Fuori il cielo si sta aprendo e un azzurro quasi estivo s’affaccia dagli squarci nel grigio solido e disomogeneo della coltre gonfia di pioggia. In cucina Massimo lavora al pc, seduto al tavolo, e dagli auricolari cerulei una musica reggae ne raggiunge il cuore e lo rallegra. Il trillo dello smartphone richiama la mia attenzione. Allora, con dita impazienti digito il codice di sblocco e apro l’applicazione di messaggistica. Leggo: “La prossima settimana hai un day hospital al Nemo!”. Dopo la chiusura preventiva conseguente alla pandemia che ha messo in ginocchio il nostro paese, una timida spaccatura riporta luce dove prima era buio fitto pregno d’angoscia e nostalgia. Resto incredula per un attimo, una frazione di secondo che a una mente disattenta parrebbe troppo breve per esser considerata “tempo”. Sbatto le palpebre. Inspiro. È tutto vero, reale come la stanza immobile al risveglio da un brutto sogno. Il tepore delle lacrime serpeggia sulle guance prima di infilarsi — fastidioso, impertinente — dentro la mascherina nasale della NIV. Massimo si volta di scatto sentendomi singhiozzare. «Tesoro, che succede?»Rubo le parole all’aria frusciante che dal naso passa attraverso la gola prima di ramificare nei polmoni, e senza indugi rispondo: «Sono felice!»

La paura – 8 marzo

Tutto rimanda ad un effimero sentore di normalità…

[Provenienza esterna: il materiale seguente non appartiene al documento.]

(** The locks of the partitions do not protect the cursor: while the first search is between two nodes of partition 0, a
    search of partition 1 starts.  The first then misses the key [a], which is in its list, or, one step later, dereferences NULL. *)
Example shared_cursor :
  ('(r, _) ← search race_mem (of_string "a") 0; Ok r) = Ok (Some 0%nat) ∧
  ('(pc, _, _) ← interleave [true; true; true; true; true; false; false; false; true; true] (of_string "a") 0 SHead (of_string "c") 1 SHead race_mem; Ok pc) = Ok (SDone None) ∧
  interleave [true; true; true; true; true; true; true; false; false; false; false; false; true; false; true] (of_string "a") 0 SHead (of_string "d") 1 SHead race_mem = Fault 0.
Proof. vm_compute. done. Qed.

(** * One search at a time

    The same operations on the lists alone, with a cursor that nobody shares. *)

Fixpoint find_from (s : store) (curr : option nat) (k : cstring) (fuel : nat) : outcome (option nat) :=
  match curr with
  | None => Ok None
  | Some a =>
      match fuel with
      | O => NoFuel
      | S f => n ← load s a; if strcmp (nkey n) k =? 0 then Ok (Some a) else find_from s (next_key n) k f
      end
  end.

Definition find_key (s : store) (k : cstring) (i : nat) : outcome (option nat) := h ← part s i; find_from s h k (brk s).
Definition add_s (s : store) (k v : cstring) (i : nat) : outcome store := r ← find_key s k i; add_at s r k v i.
Definition Get_s (s : store) (k : cstring) (i : nat) : outcome (option cstring * store) := r ← find_key s k i; Get_at s r k i.

Lemma search_run_find k i f : ∀ m r, find_from (sto m) (g_current m) k f = Ok r →
  ∃ c, search_run k i STest m (3 * f + 1) = Ok (r, Mem (sto m) (g_head m) c).
Proof.
  induction f as [|f IH]; intros [s h c] r E; cbn [sto g_current g_head] in *; destruct c as [a|]; cbn [find_from] in E; try discriminate E.
  - injection E as <-. by exists None.
  - apply bind_Ok_inv in E as (n & En & E). replace (3 * S f + 1)%nat with (S (S (S (3 * f + 1)))) by lia.
    cbn [search_run search_step sto g_current g_head deref]. rewrite !bind_Ok. cbn [search_run search_step sto g_current g_head deref]. rewrite En, !bind_Ok.
    destruct (strcmp (nkey n) k =? 0); cbn [search_run search_step sto g_current g_head deref].
    + injection E as <-. rewrite bind_Ok. exists (Some a). replace (3 * f + 1)%nat with (S (3 * f)) by lia. done.
    + rewrite En, !bind_Ok. apply (IH (Mem s h (next_key n)) r E).
  - injection E as <-. exists None. by replace (3 * S f + 1)%nat with (S (S (3 * f + 2))) by lia.
Qed.

(** A search that is alone finds what the private one finds, and changes nothing but the cursor. *)
Lemma search_find m k i r : find_key (sto m) k i = Ok r → ∃ m', search m k i = Ok (r, m') ∧ sto m' = sto m.
Proof.
  destruct m as [s h0 c0]. unfold find_key. cbn [sto]. intros E. apply bind_Ok_inv in E as (h & Eh & E). unfold search. cbn [sto].
  change (3 + (3 * brk s + 1))%nat with (S (S (S (3 * brk s + 1)))). cbn [search_run search_step sto g_current g_head]. rewrite Eh, !bind_Ok.
  cbn [search_run search_step sto g_current g_head]. rewrite bind_Ok. destruct h as [a|].
  - cbn [search_run search_step sto g_current g_head]. rewrite bind_Ok.
    destruct (search_run_find k i (brk s) (Mem s (Some a) (Some a)) r E) as (c & ->). by eexists.
  - destruct (brk s); injection E as <-; by eexists.
Qed.

Lemma add_find m k v i s' : add_s (sto m) k v i = Ok s' → ∃ m', add m k v i = Ok m' ∧ sto m' = s'.
Proof.
  unfold add_s. intros E. apply bind_Ok_inv in E as (r & Er & E). destruct (search_find m k i r Er) as (m1 & Es & Em).
  unfold add. rewrite Es, bind_Ok, Em, E, bind_Ok. by eexists.
Qed.

Lemma Get_find m k i x s' : Get_s (sto m) k i = Ok (x, s') → ∃ m', Get m k i = Ok (x, m') ∧ sto m' = s'.
Proof.
  unfold Get_s. intros E. apply bind_Ok_inv in E as (r & Er & E). destruct (search_find m k i r Er) as (m1 & Es & Em).
  unfold Get. rewrite Es, bind_Ok, Em, E, bind_Ok. by eexists.
Qed.

(** * Lists in the heap

    A group is a key node with the value nodes that hang off it. *)

Record group := Group { gloc : nat; gkey : cstring; gval : cstring; gchain : list (nat * cstring) }.

Definition glocs (g : group) : list nat := gloc g :: (gchain g).*1.
Definition gvals (g : group) : list cstring := (gchain g).*2 ++ [gval g].

Fixpoint vchain (h : gmap nat node) (p : option nat) (l : list (nat * cstring)) : Prop :=
  match l with
  | [] => p = None
  | (a, v) :: l' => p = Some a ∧ ∃ n, h !! a = Some n ∧ nval n = v ∧ vchain h (next_val n) l'
  end.

Definition group_at (h : gmap nat node) (g : group) : Prop :=
  ∃ n, h !! gloc g = Some n ∧ nkey n = gkey g ∧ nval n = gval g ∧ vchain h (next_val n) (gchain g).

(** The nodes from [p] to [q], exclusive, along [next_key]. *)
Fixpoint kseg (h : gmap nat node) (p : option nat) (ls : list nat) (q : option nat) : Prop :=
  match ls with
  | [] => p = q
  | a :: ls' => p = Some a ∧ ∃ n, h !! a = Some n ∧ kseg h (next_key n) ls' q
  end.

(** Node [a] keeps all but [next_key]. *)
Definition keeps (h h' : gmap nat node) (a : nat) : Prop :=
  ∀ n, h !! a = Some n → ∃ p, h' !! a = Some (set_next_key p n).

Lemma keeps_eq h h' a : h' !! a = h !! a → keeps h h' a.
Proof. intros E n Hn. exists (next_key n). rewrite E, Hn. by destruct n. Qed.

Lemma keeps_set h a n p b : h !! a = Some n → keeps h (<[a := set_next_key p n]> h) b.
Proof.
  intros Ha m Hm. destruct (decide (a = b)) as [<-|Hne].
  - rewrite Ha in Hm. simplify_eq. exists p. by rewrite lookup_insert_eq.
  - exists (next_key m). rewrite lookup_insert_ne, Hm by done. by destruct m.
Qed.

Lemma keeps_trans h1 h2 h3 a : keeps h1 h2 a → keeps h2 h3 a → keeps h1 h3 a.
Proof. intros H12 H23 n Hn. apply H12 in Hn as [p Hn]. apply H23 in Hn as [q Hn]. by exists q. Qed.

Lemma vchain_keeps h h' p l : (∀ a, a ∈ l.*1 → keeps h h' a) → vchain h p l → vchain h' p l.
Proof.
  revert p. induction l as [|[a v] l IH]; intros p Hk; simpl in *; [done|].
  intros (-> & n & Hn & <- & Hl). split; [done|].
  destruct (Hk a (list_elem_of_here _ _) n Hn) as [q Hq]. exists (set_next_key q n).
  split_and!; [done..|]. apply IH; [|done]. intros b Hb. apply Hk. by right.
Qed.

Lemma group_at_keeps h h' g : (∀ a, a ∈ glocs g → keeps h h' a) → group_at h g → group_at h' g.
Proof.
  intros Hk (n & Hn & Hkey & Hval & Hl).
  destruct (Hk (gloc g) (list_elem_of_here _ _) n Hn) as [q Hq]. exists (set_next_key q n).
  split_and!; [done..|]. eapply vchain_keeps; [|done]. intros a Ha. apply Hk. by right.
Qed.

Lemma kseg_keeps h h' p ls q :
  (∀ a n, a ∈ ls → h !! a = Some n → ∃ n', h' !! a = Some n' ∧ next_key n' = next_key n) →
  kseg h p ls q → kseg h' p ls q.
Proof.
  revert p. induction ls as [|a ls IH]; intros p Hf; simpl; [done|].
  intros (-> & n & Hn & Hs). split; [done|].
  destruct (Hf a n (list_elem_of_here _ _) Hn) as (n' & Hn' & E). exists n'. rewrite E.
  split; [done|]. apply IH; [|done]. intros b m Hb. apply Hf. by right.
Qed.

Lemma kseg_frame h h' p ls q : (∀ a, a ∈ ls → h' !! a = h !! a) → kseg h p ls q → kseg h' p ls q.
Proof. intros Hf. apply kseg_keeps. intros a n Ha Hn. exists n. by rewrite Hf. Qed.

Lemma kseg_app h p l1 l2 q : kseg h p (l1 ++ l2) q ↔ ∃ r, kseg h p l1 r ∧ kseg h r l2 q.
Proof.
  revert p. induction l1 as [|a l1 IH]; intros p; simpl.
  - naive_solver.
  - setoid_rewrite IH. naive_solver.
Qed.

Definition gkeys (gs : list group) : list cstring := map gkey gs.

(** A partition: its key nodes linked in order, each node used once, keys distinct. *)
Record rep (h : gmap nat node) (p : option nat) (gs : list group) : Prop := {
  rep_seg : kseg h p (gloc <$> gs) None;
  rep_at : Forall (group_at h) gs;
  rep_locs : NoDup (gs ≫= glocs);
  rep_ok : Forall (λ g, str_ok (gkey g)) gs;
  rep_keys : NoDup (gkeys gs) }.

(** The partitions together: no node is shared, and all lie below [brk]. *)
Record store_ok (s : store) (parts : list (list group)) : Prop := {
  st_rep : Forall2 (rep (heap s)) (arr_part s) parts;
  st_sep : ∀ i j gi gj a, parts !! i = Some gi → parts !! j = Some gj →
    a ∈ gi ≫= glocs → a ∈ gj ≫= glocs → i = j;
  st_brk : ∀ i gs a, parts !! i = Some gs → a ∈ gs ≫= glocs → (a < brk s)%nat }.

Lemma gloc_in g gs : g ∈ gs → gloc g ∈ gs ≫= glocs.
Proof. intros Hg. apply list_elem_of_bind. exists g. split; [apply list_elem_of_here|done]. Qed.

Lemma glocs_app l1 g l2 : (l1 ++ g :: l2) ≫= glocs = (l1 ≫= glocs) ++ glocs g ++ (l2 ≫= glocs).
Proof. by rewrite bind_app. Qed.

Lemma store_part s parts i gs : store_ok s parts → parts !! i = Some gs →
  ∃ p, arr_part s !! i = Some p ∧ part s i = Ok p ∧ rep (heap s) p gs.
Proof.
  intros [Hr _ _] Hi. destruct (Forall2_lookup_r _ _ _ _ _ Hr Hi) as (p & Hp & Hrep).
  exists p. unfold part. by rewrite Hp.
Qed.

Lemma rep_frame h h' p gs : (∀ a, a ∈ gs ≫= glocs → h' !! a = h !! a) → rep h p gs → rep h' p gs.
Proof.
  intros Hf [Hs Ha Hl Ho Hk]. split; try done.
  - eapply kseg_frame; [|done]. intros a (g & -> & Hg)%list_elem_of_fmap. by apply Hf, gloc_in.
  - rewrite Forall_forall in Ha |- *. intros g Hg. eapply group_at_keeps; [|by apply Ha].
    intros a Hag. apply keeps_eq, Hf, list_elem_of_bind. by exists g.
Qed.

I piatti in lavastoviglie, il tavolo sparecchiato; sul davanzale della finestra il bicchiere con i fiori di pesco del giardino di mio padre. La paura ci coglie improvvisa: avevamo giurato di non aprire i social e invece per curiosità io non ho resistito e ho letto. In un attimo ho ricordato le corse in ospedale con il fiato che non arrivava, l’urgenza delle cure e degli esami diagnostici, il sapere che non mi avrebbero lasciata giorni ad attendere. E mi è risalito in gola un getto caldo di fiele. La paura è amara e serpeggia sulla lingua suggerendo allo stomaco di svuotarsi senza premure, né vergogna. «Prendiamoci le mani gli uni con gli altri.» ordino con inconsapevole risolutezza. Massimo è il primo ad afferrarmi la mano, poi è il turno di Rabia dopo aver indugiato qualche istante come a chiedersene la ragione. «Ora tu prendi la sua mano» incito Massimo che lo fa senza capire. «Prega prima tu» proseguo, rivolgendomi alla mia assistente. Improvvisamente la cucina è pervasa dagli arabeschi della lingua del Profeta e le invocazioni risuonano come un canto a filo di voce: «Allahum ‘abead eanaa altaen wa altaaeun…». Quando la preghiera finisce lei si asciuga gli occhi e aspetta il mio turno. «Ave Maria, piena di grazia…» recito d’istinto, quasi un’usanza a rivolgere le mie preghiere a una donna, madre e sorella. Massimo tace. Lui è ateo, ma ascolta e partecipa stringendomi forte la mano. Tutto sembra esattamente al suo posto: i piatti nella lavastoviglie, i fiori di pesco sul davanzale, noi tre intorno al tavolo sparecchiato a lasciar affiorare le emozioni più intime. Rabia si aggiusta il velo sulla testa e io inspiro profondamente attraverso la mascherina del respiratore. Tutto rimanda a un fugace, attesissimo sentore di normalità.